## What to produce:
Compute how many lines in the records below contain the string "replace" and give that number without other output.

(Given records)

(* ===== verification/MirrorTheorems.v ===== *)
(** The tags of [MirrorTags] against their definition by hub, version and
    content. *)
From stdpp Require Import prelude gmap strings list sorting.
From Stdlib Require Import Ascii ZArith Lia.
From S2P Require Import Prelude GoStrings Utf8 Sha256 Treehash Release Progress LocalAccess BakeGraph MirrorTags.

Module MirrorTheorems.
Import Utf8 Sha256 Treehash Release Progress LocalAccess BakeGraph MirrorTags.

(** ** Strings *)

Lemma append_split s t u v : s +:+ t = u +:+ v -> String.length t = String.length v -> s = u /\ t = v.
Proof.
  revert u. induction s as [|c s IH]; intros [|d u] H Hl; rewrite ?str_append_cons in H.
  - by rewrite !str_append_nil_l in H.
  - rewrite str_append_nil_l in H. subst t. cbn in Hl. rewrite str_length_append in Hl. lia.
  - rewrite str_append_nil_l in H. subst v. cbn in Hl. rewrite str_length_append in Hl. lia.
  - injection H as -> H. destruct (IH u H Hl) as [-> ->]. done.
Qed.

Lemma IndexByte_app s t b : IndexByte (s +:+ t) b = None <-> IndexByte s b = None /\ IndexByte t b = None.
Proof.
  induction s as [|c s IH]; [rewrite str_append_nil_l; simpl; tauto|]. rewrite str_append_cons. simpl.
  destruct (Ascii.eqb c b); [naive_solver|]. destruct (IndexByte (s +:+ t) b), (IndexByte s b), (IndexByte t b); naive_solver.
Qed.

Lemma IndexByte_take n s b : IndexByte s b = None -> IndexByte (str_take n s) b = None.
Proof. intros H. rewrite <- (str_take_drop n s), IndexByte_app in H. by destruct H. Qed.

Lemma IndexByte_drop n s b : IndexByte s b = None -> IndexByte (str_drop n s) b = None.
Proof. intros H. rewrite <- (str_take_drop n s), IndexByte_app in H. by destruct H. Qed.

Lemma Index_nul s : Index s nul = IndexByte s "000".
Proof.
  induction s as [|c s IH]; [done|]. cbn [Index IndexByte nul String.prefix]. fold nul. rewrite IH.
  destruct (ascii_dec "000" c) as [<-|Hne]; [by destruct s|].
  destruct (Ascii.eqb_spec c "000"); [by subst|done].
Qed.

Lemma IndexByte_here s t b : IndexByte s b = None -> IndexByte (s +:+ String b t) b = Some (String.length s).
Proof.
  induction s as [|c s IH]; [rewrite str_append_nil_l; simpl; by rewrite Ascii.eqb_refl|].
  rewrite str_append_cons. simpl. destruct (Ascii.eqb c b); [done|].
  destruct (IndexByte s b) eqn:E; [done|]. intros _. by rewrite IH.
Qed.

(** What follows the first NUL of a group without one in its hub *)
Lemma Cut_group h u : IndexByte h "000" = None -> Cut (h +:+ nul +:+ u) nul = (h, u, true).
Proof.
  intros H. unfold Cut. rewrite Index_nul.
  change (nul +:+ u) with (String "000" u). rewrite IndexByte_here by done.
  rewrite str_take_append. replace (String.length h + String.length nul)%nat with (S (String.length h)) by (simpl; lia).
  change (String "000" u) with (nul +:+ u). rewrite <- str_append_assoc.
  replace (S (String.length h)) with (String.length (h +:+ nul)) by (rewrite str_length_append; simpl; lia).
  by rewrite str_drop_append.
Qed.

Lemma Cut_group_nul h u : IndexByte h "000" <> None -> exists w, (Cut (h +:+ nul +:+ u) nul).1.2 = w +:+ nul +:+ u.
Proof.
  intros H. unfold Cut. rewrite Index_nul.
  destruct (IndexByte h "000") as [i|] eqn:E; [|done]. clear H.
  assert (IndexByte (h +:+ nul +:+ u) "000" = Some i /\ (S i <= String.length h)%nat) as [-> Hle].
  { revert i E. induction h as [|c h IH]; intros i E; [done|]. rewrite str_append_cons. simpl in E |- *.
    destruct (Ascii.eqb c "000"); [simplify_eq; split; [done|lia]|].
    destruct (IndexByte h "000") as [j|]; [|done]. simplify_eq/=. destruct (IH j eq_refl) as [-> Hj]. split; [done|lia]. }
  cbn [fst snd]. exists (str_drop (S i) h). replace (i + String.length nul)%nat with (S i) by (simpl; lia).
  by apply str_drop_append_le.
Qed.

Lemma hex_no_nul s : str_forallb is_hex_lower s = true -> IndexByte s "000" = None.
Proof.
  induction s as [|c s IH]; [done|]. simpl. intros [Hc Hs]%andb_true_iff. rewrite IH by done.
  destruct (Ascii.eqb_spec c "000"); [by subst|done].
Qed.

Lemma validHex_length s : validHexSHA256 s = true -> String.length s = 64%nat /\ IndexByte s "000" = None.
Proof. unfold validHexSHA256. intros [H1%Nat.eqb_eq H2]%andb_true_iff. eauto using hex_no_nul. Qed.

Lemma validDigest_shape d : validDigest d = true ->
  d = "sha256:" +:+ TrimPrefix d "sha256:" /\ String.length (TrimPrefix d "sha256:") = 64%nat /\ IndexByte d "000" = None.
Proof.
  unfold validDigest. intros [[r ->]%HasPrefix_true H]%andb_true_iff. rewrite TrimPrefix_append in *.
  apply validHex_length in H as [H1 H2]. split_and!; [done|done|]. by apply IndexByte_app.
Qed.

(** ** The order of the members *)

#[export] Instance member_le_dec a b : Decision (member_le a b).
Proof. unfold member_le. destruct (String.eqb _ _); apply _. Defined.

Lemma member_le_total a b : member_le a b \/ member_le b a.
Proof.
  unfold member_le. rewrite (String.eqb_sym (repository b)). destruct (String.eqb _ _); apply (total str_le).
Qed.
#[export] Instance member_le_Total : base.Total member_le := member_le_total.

(End Given records)

## Result of this task:
3